• DATA EXCERPTS:
Lemma md4_acts : Forall2 (acts 16 false) (map md4_action (seqZ 0 48)) md4_ops.
Proof.
  apply (acts_table _ _ _ _ _ (λ i, md4_k (i / 16) (i mod 16)) (λ i, cyclic (md4_s (i / 16)) i)); [vm_compute; reflexivity|reflexivity|reflexivity|reflexivity|]. intros i w x y z a Hi Hs Hw Hx Hy Hz Ha.
  cbn [md4_action c_f c_k c_s md4_op o_s] in *. rewrite Z.add_0_r, (uwrap_small 32 a) by done.
  assert (Hc : i / 16 = 0 ∨ i / 16 = 1 ∨ i / 16 = 2) by (Z.to_euclidean_division_equations; lia).
  unfold md4_op. destruct Hc as [E|[E|E]]; rewrite E in *; cbn [md4_fn]; unfold md4_ROUND1, md4_ROUND2, md4_ROUND3;
    apply lshift_ok; try exact Hs; unfold uwrap.
  - rewrite md4_F_ok by done. f_equal. cbn [md4_t]. lia.
  - change (md4_t 1) with 0x5A827999. reflexivity.
  - change (md4_t 2) with 0x6ED9EBA1. reflexivity.
Qed.

Lemma half_acts : Forall2 (acts 8 false) (map half_action (seqZ 0 24)) half_ops.
Proof.
  apply (acts_table _ _ _ _ _ (λ i, half_k (i / 8) (i mod 8)) (λ i, cyclic (md4_s (i / 8)) i)); [vm_compute; reflexivity|reflexivity|reflexivity|reflexivity|]. intros i w x y z a Hi Hs Hw Hx Hy Hz Ha. apply half_ROUND_ok; [exact Hs|].
  assert (Hc : i / 8 = 0 ∨ i / 8 = 1 ∨ i / 8 = 2) by (Z.to_euclidean_division_equations; lia).
  destruct Hc as [-> |[-> | ->]]; [by apply half_F_ok|by apply half_G_ok|done].
Qed.

(** ** Words *)

Lemma load_le32_ok obj off i :
  Forall byte obj → 0 ≤ off → 0 ≤ i → off + 4 * i + 4 ≤ alen obj →
  load_le32 obj off i = Some (le_val (slice obj (off + 4 * i) 4)) ∧ urange 32 (le_val (slice obj (off + 4 * i) 4)).
Proof.
  intros Hobj Ho Hi Hl. set (p := off + 4 * i).
  destruct (arr_get_lt obj p) as [b0 H0]; [lia|]. destruct (arr_get_lt obj (p + 1)) as [b1 H1]; [lia|].
  destruct (arr_get_lt obj (p + 2)) as [b2 H2]; [lia|]. destruct (arr_get_lt obj (p + 3)) as [b3 H3]; [lia|].
  unfold load_le32. fold p. rewrite H0, H1, H2, H3, !Some_bind.
  pose proof (Forall_arr_get _ _ _ _ Hobj H0) as B0. pose proof (Forall_arr_get _ _ _ _ Hobj H1) as B1.
  pose proof (Forall_arr_get _ _ _ _ Hobj H2) as B2. pose proof (Forall_arr_get _ _ _ _ Hobj H3) as B3.
  rewrite (slice_cons _ _ _ _ H0), (slice_cons _ _ _ _ H1) by lia.
  replace (p + 1 + 1) with (p + 2) by lia. rewrite (slice_cons _ _ _ _ H2) by lia. replace (p + 2 + 1) with (p + 3) by lia.
  rewrite (slice_cons _ _ _ _ H3) by lia. change (4 - 1 - 1 - 1 - 1) with 0. rewrite slice_nil.
  cbn [le_val foldr]. unfold le_val, le32, urange in *. cbn [foldr]. split; [f_equal; lia|lia].
Qed.

Lemma load_words_ok obj off n :
  Forall byte obj → 0 ≤ off → off + 4 * Z.of_nat n ≤ alen obj →
  load_words obj off n = Some ((λ i, le_val (slice obj (off + 4 * i) 4)) <$> seqZ 0 (Z.of_nat n)) ∧
  Forall (urange 32) ((λ i, le_val (slice obj (off + 4 * i) 4)) <$> seqZ 0 (Z.of_nat n)).
Proof.
  intros Hobj Ho. induction n as [|n IH]; intros Hl; [done|]. cbn [load_words]. destruct IH as [-> HF]; [lia|].
  destruct (load_le32_ok obj off (Z.of_nat n) Hobj Ho ltac:(lia) ltac:(lia)) as [-> Hr]. rewrite !Some_bind.
  rewrite Nat2Z.inj_succ, <- Z.add_1_r, seqZ_app, fmap_app by lia. rewrite Z.add_0_l. split; [done|].
  apply Forall_app. split; [done|]. by apply Forall_singleton.
Qed.

Lemma block_words_ok obj off :
  Forall byte obj → 0 ≤ off → off + 64 ≤ alen obj →
  load_words obj off 16 = Some (le_words (slice obj off 64)) ∧ Forall (urange 32) (le_words (slice obj off 64)) ∧
  alen (le_words (slice obj off 64)) = 16.
Proof.
  intros Hobj Ho Hl. destruct (load_words_ok obj off 16 Hobj Ho ltac:(lia)) as [E HF].
  assert (EW : le_words (slice obj off 64) = (λ i, le_val (slice obj (off + 4 * i) 4)) <$> seqZ 0 (Z.of_nat 16)).
  { unfold le_words. apply list_fmap_ext. intros k i Hi. apply list_elem_of_lookup_2, elem_of_seqZ in Hi. f_equal. apply slice_slice; lia. }
  rewrite EW. ands; [done|done|]. unfold alen. by rewrite length_fmap, length_seqZ.
Qed.

(** A table of statements computes a compression function. *)
Lemma md_compresses stmts l ops add :
  stmts = md_roles 0 l → md_after (length l) 0 = 0%nat → Forall2 (acts 16 add) l ops →
  Compresses 64 (λ st b, md_compress add ops st (le_words b)) md_good (md_helper (md_transform stmts)).
Proof.
  intros Hs Ha Hops. split. intros st obj off Hst Hobj Ho Hl. unfold md_helper.
  destruct (block_words_ok obj off Hobj Ho Hl) as (-> & HW & HlW). rewrite Some_bind. rewrite <- HlW in Hops. by apply (md_transform_ok _ add HW stmts l ops).
Qed.

#[export] Instance md5_compresses : Compresses 64 (λ st b, md_compress true md5_ops st (le_words b)) md_good (md_helper md5_transform).
Proof. apply (md_compresses _ _ _ _ md5_table); [reflexivity|exact md5_acts]. Qed.

#[export] Instance md4_compresses : Compresses 64 (λ st b, md_compress false md4_ops st (le_words b)) md_good (md_helper md4_transform).
Proof. apply (md_compresses _ _ _ _ md4_table); [reflexivity|exact md4_acts]. Qed.

(** [half_md4_transform] is three rounds of MD4 on half a block. *)
Theorem half_md4_correct (buf W : list Z) (Hb : md_good buf) (HW : Forall (urange 32) W) (Hl : alen W = 8) :
  let buf' := md_compress false half_ops buf W in half_md4_transform buf W = Some (buf', word buf' 1).
Proof.
  intros buf'. pose proof half_acts as Hops. rewrite <- Hl in Hops. unfold half_md4_transform.
  destruct (md_transform_ok W false HW half_statements _ half_ops buf half_table eq_refl Hops Hb) as [-> [Hl4 _]]. rewrite Some_bind. fold buf'. fold buf' in Hl4.
  destruct (arr_get_lt buf' 1) as [x Hx]; [lia|]. unfold word. by rewrite Hx.
Qed.

(** ** Update *)

Section Frame.
Context {f : list Z → list Z → list Z} {good : list Z → Prop} {transform : list Z → list Z → option (list Z)}.
Context `{HT : !Compresses 64 f good (md_helper transform)}.
Context (iv : list Z).

Definition md_holds (mctx : md_ctx) (m : list Z) : Prop :=
  byte_count mctx = u64 (alen m) ∧ Forall byte (md_block mctx) ∧ good (md_hash mctx) ∧ taken 64 f iv (md_hash mctx) (md_block mctx) m.

Lemma helper_block st blk : good st → Forall byte blk → alen blk = 64 → md_helper transform st blk 0 = Some (f st blk) ∧ good (f st blk).
Proof.
  intros Hg Hb Hl. assert (Hin : 0 + 64 ≤ alen blk) by lia. destruct (compresses st blk 0 Hg Hb ltac:(lia) Hin) as [E H].
  assert (Hx : slice blk 0 64 = blk) by (rewrite <- Hl; apply slice_all). by rewrite Hx in *.
Qed.

Section Update.
Context (m data : list Z) (len0 : Z).
Hypothesis Hdata : Forall byte data.
Hypothesis Hlen : 0 ≤ len0 ≤ alen data.

Definition turn_inv (s : list Z * list Z * Z * Z) : Prop :=
  let '(hash, blk, off, len) := s in
  good hash ∧ Forall byte blk ∧ alen blk = 64 ∧ at_block 64 f iv hash (m ++ slice data 0 off) ∧ 0 ≤ off ∧ 0 ≤ len ∧ off + len = len0.

Lemma md_loop_ok s :
  turn_inv s → ∃ s', loop (S (Z.to_nat len0)) (md_turn transform data) s = Some s' ∧ turn_inv s' ∧ s'.2 < 64.
Proof.
  intros HI.
  destruct (loop_rule turn_inv (λ s, Z.to_nat s.2) (λ s', turn_inv s' ∧ s'.2 < 64) (md_turn transform data) (S (Z.to_nat len0)) s) as (s' & -> & HQ).
  - intros [[[hash blk] off] len] (Hg & Hb & Hl & Hat & Ho & Hn & Hs). unfold md_turn.
    destruct (Z.geb_spec len 64).
    + rewrite memcpy_ok by lia. rewrite slice_nil, app_nil_l, drop_ge, app_nil_r, Some_bind by (unfold alen in *; lia).
      assert (Hl64 : alen (slice data off 64) = 64) by (apply alen_slice; lia).
      assert (Hby : Forall byte (slice data off 64)) by (by apply Forall_take, Forall_drop).
      destruct (helper_block hash _ Hg Hby Hl64) as [-> Hg2]. rewrite Some_bind. eexists. split; [reflexivity|]. split; [|cbn [snd]; lia].
      unfold turn_inv. ands; [done|done|done| |lia|lia|lia]. rewrite slice_app, app_assoc by lia. by apply at_block_step; [lia| |].
    + eexists. split; [reflexivity|]. split; [by unfold turn_inv; ands|]. cbn [snd]. lia.
  - done.
  - destruct s as [[[hash blk] off] len]. unfold turn_inv in HI. cbn [snd]. lia.
  - by exists s'.
Qed.

Lemma md_update_ok mctx :
  md_holds mctx m → ∃ mctx', md_update transform mctx data len0 = Some mctx' ∧ md_holds mctx' (m ++ slice data 0 len0).
Proof.
  intros (Hc & Hb & Hg & Ht). unfold md_update. rewrite Hc, land_63, u64_mod by done. cbv zeta. set (p := alen m mod 64).
  assert (Hp : 0 ≤ p < 64) by (by apply Z.mod_pos_bound). replace (64 - (64 - p)) with p by lia.
  assert (Hcnt : u64 (u64 (alen m) + len0) = u64 (alen (m ++ slice data 0 len0))).
  { rewrite alen_app, alen_slice by lia. unfold uwrap. by rewrite Zplus_mod_idemp_l. }
  destruct (Z.gtb_spec (64 - p) len0).
  - destruct (taken_short 64 f iv ltac:(lia) _ _ _ data 0 len0 p Ht eq_refl) as (buf' & E2 & Ht'); [lia..|].
    rewrite E2, Some_bind. eexists. split; [reflexivity|]. unfold md_holds. cbn [byte_count md_hash md_block]. ands; [done| |done|done].
    by eapply memcpy_bytes.
  - destruct (taken_full 64 f iv ltac:(lia) _ _ _ data 0 p Ht eq_refl ltac:(lia) ltac:(lia)) as (buf & E1 & Hl & Hat & Hby).
    rewrite E1, Some_bind. specialize (Hby Hb Hdata). destruct (helper_block _ buf Hg Hby Hl) as [-> Hg2]. rewrite Some_bind.
    destruct (md_loop_ok (f (md_hash mctx) buf, buf, 64 - p, len0 - (64 - p))) as ([[[hash blk] off] len] & -> & HI & Hlt).
    { unfold turn_inv. ands; [done|done|done|done|lia|lia|lia]. }
    rewrite Some_bind. destruct HI as (Hg3 & Hb3 & Hl3 & Hat3 & Ho & Hn & Hs). cbn [snd] in Hlt.
    destruct (taken_rest 64 f iv hash blk _ data off len Hat3 Hl3) as (buf' & E4 & Ht'); [lia..|].
    rewrite E4, Some_bind. eexists. split; [reflexivity|]. unfold md_holds. cbn [byte_count md_hash md_block].
    rewrite <- app_assoc, <- slice_app in Ht' by lia. rewrite Hs in Ht'.
    ands; [done| |done|done]. by eapply memcpy_bytes.
Qed.
End Update.

(** ** Final *)

(** A store behind the part of an object that is known. *)
Lemma write_prefix (l P d : list Z) p n :
  take (Z.to_nat p) l = P → alen P = p → n = p + alen d → n ≤ alen l →
  ∃ l', arr_write l p d = Some l' ∧ alen l' = alen l ∧ take (Z.to_nat n) l' = P ++ d.
Proof.
  intros HP Hl -> Hn. pose proof (alen_nonneg P). pose proof (alen_nonneg d). unfold arr_write. fold (alen d) (alen l).
  destruct (Z.leb_spec 0 p), (Z.leb_spec (p + alen d) (alen l)); try lia. cbn [andb]. eexists. split; [reflexivity|]. rewrite HP. split.
  - rewrite !alen_app. unfold alen in *. rewrite length_drop. lia.
  - rewrite app_assoc, take_app_le by (rewrite length_app; unfold alen in *; lia). apply take_ge. rewrite length_app. unfold alen in *. lia.
Qed.

Lemma set_prefix (l P : list Z) p x :
  take (Z.to_nat p) l = P → alen P = p → p < alen l → ∃ l', l.[p <- x] = Some l' ∧ alen l' = alen l ∧ take (Z.to_nat (p + 1)) l' = P ++ [x].
Proof.
  intros HP Hl Hn. pose proof (alen_nonneg P). rewrite arr_set_lt by lia. eexists. split; [reflexivity|]. split; [by rewrite alen_insert|].
  replace (Z.to_nat (p + 1)) with (S (Z.to_nat p)) by lia. assert (Hlt : (Z.to_nat p < length l)%nat) by (unfold alen in *; lia).
  rewrite (take_S_r _ _ x) by (by apply list_lookup_insert_eq). rewrite take_insert_ge by lia. by rewrite HP.
Qed.

Lemma memset_prefix (l P : list Z) p c k n :
  take (Z.to_nat p) l = P → alen P = p → 0 ≤ k → n = p + k → n ≤ alen l →
  ∃ l', memset l p c k = Some l' ∧ alen l' = alen l ∧ take (Z.to_nat n) l' = P ++ replicate (Z.to_nat k) c.
Proof.
  intros HP Hl Hk Hn Hle. unfold memset. destruct (Z.leb_spec 0 k); [|lia]. apply write_prefix; [done|done| |done].
  unfold alen. rewrite length_replicate. lia.
Qed.

(** The last two words of the block. *)
Lemma length_field c : 0 ≤ c < 2 ^ 64 →
  le32_bytes (u32 (Z.shiftl c 3)) ++ le32_bytes (u32 (Z.shiftr c 29)) = le_bytes 8 (8 * c mod 2 ^ 64).
Proof.
  intros Hc. rewrite Z.shiftl_mul_pow2, Z.shiftr_div_pow2 by lia. unfold le32_bytes, uwrap, le_bytes.
  change (seqZ 0 8) with [0; 1; 2; 3; 4; 5; 6; 7]. cbn [fmap list_fmap app]. rewrite !Z.shiftr_div_pow2 by lia.
  repeat match goal with |- context [256 ^ ?a] => let v := eval vm_compute in (256 ^ a) in change (256 ^ a) with v end.
  repeat (apply (f_equal2 cons)); [..|done]; Z.to_euclidean_division_equations; lia.
Qed.

(** The bytes before the zeros: the tail of the message and the bit 1. *)
Lemma md_final_start mctx m :
  md_holds mctx m → Forall byte m →
  let offset := alen m mod 64 in let padding := 56 - (offset + 1) in
  ∃ blk0 hash blk p q P, (md_block mctx).[offset <- 0x80] = Some blk0 ∧
    (if padding <? 0 then
       blk ← memset blk0 (offset + 1) 0 (padding + 8);
       hash ← md_helper transform (md_hash mctx) blk 0;
       Some (hash, blk, 0, 56)
     else Some (md_hash mctx, blk0, offset + 1, padding)) = Some (hash, blk, p, 56 - p) ∧
    good hash ∧ alen blk = 64 ∧ take (Z.to_nat p) blk = P ∧ alen P = p ∧ p ≤ 56 ∧ Forall byte P ∧ at_block 64 f iv hash q ∧
    md_pad m = q ++ P ++ replicate (Z.to_nat (56 - p)) 0 ++ le_bytes 8 (8 * alen m mod 2 ^ 64).
Proof.
  intros (Hc & Hb & Hg & Ht) Hm offset padding. assert (Ho : 0 ≤ offset < 64) by (by apply Z.mod_pos_bound).
  destruct (taken_length 64 f iv ltac:(lia) _ _ _ Ht) as (Hbl & q & tail & rest & Em & Hq & Eb & Hl). fold offset in Hl.
  assert (Htail : take (Z.to_nat offset) (md_block mctx) = tail) by (rewrite Eb, <- Hl; unfold alen; rewrite Nat2Z.id; apply take_app_length).
  destruct (set_prefix _ tail offset 128 Htail Hl ltac:(lia)) as (blk0 & E0 & Hl0 & Hp0). exists blk0.
  assert (HP : Forall byte (tail ++ [128])).
  { apply Forall_app. split; [|apply Forall_singleton; by unfold urange]. rewrite Em in Hm. by apply Forall_app in Hm as [_ ?]. }
  assert (HlP : alen (tail ++ [128]) = offset + 1) by (rewrite alen_app, Hl; done).
  destruct (Z.ltb_spec padding 0) as [Hneg|Hpos].
  - destruct (memset_prefix blk0 _ (offset + 1) 0 (padding + 8) 64 Hp0 HlP ltac:(lia) ltac:(lia) ltac:(lia)) as (blk1 & E1 & Hl1 & Hp1).
    rewrite take_ge in Hp1 by (unfold alen in *; lia).
    assert (Hby : Forall byte blk1) by (rewrite Hp1; apply Forall_app; split; [done|by apply Forall_replicate]).
    destruct (helper_block (md_hash mctx) blk1 Hg Hby ltac:(lia)) as [E2 Hg2].
    exists (f (md_hash mctx) blk1), blk1, 0, (q ++ blk1), []. rewrite E1, Some_bind, E2, Some_bind.
    ands; [done|done|done|lia|done|done|lia|constructor|by apply at_block_step; [lia| |lia]|].
    unfold md_pad. rewrite Em at 1. rewrite Hp1, app_nil_l, <- !app_assoc. do 3 apply (f_equal2 app eq_refl).
    rewrite app_assoc, <- replicate_add. f_equal. f_equal. rewrite <- Z2Nat.inj_add by lia. f_equal. subst padding offset. Z.to_euclidean_division_equations. lia.
  - exists (md_hash mctx), blk0, (offset + 1), q, (tail ++ [128]).
    ands; [done|by replace (56 - (offset + 1)) with padding by lia|done|lia|done|done|lia|done|done|].
    unfold md_pad. rewrite Em at 1. rewrite <- !app_assoc. do 3 apply (f_equal2 app eq_refl). do 3 f_equal. subst padding offset. Z.to_euclidean_division_equations. lia.
Qed.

• REQUIRED WORK:
In the listing above, find the line with "Lemma md_final_start mctx" and the line with "Forall_app. split; [|apply"; output exactly those lines and all lines between them.

• SOLUTION:
Lemma md_final_start mctx m :
  md_holds mctx m → Forall byte m →
  let offset := alen m mod 64 in let padding := 56 - (offset + 1) in
  ∃ blk0 hash blk p q P, (md_block mctx).[offset <- 0x80] = Some blk0 ∧
    (if padding <? 0 then
       blk ← memset blk0 (offset + 1) 0 (padding + 8);
       hash ← md_helper transform (md_hash mctx) blk 0;
       Some (hash, blk, 0, 56)
     else Some (md_hash mctx, blk0, offset + 1, padding)) = Some (hash, blk, p, 56 - p) ∧
    good hash ∧ alen blk = 64 ∧ take (Z.to_nat p) blk = P ∧ alen P = p ∧ p ≤ 56 ∧ Forall byte P ∧ at_block 64 f iv hash q ∧
    md_pad m = q ++ P ++ replicate (Z.to_nat (56 - p)) 0 ++ le_bytes 8 (8 * alen m mod 2 ^ 64).
Proof.
  intros (Hc & Hb & Hg & Ht) Hm offset padding. assert (Ho : 0 ≤ offset < 64) by (by apply Z.mod_pos_bound).
  destruct (taken_length 64 f iv ltac:(lia) _ _ _ Ht) as (Hbl & q & tail & rest & Em & Hq & Eb & Hl). fold offset in Hl.
  assert (Htail : take (Z.to_nat offset) (md_block mctx) = tail) by (rewrite Eb, <- Hl; unfold alen; rewrite Nat2Z.id; apply take_app_length).
  destruct (set_prefix _ tail offset 128 Htail Hl ltac:(lia)) as (blk0 & E0 & Hl0 & Hp0). exists blk0.
  assert (HP : Forall byte (tail ++ [128])).
  { apply Forall_app. split; [|apply Forall_singleton; by unfold urange]. rewrite Em in Hm. by apply Forall_app in Hm as [_ ?]. }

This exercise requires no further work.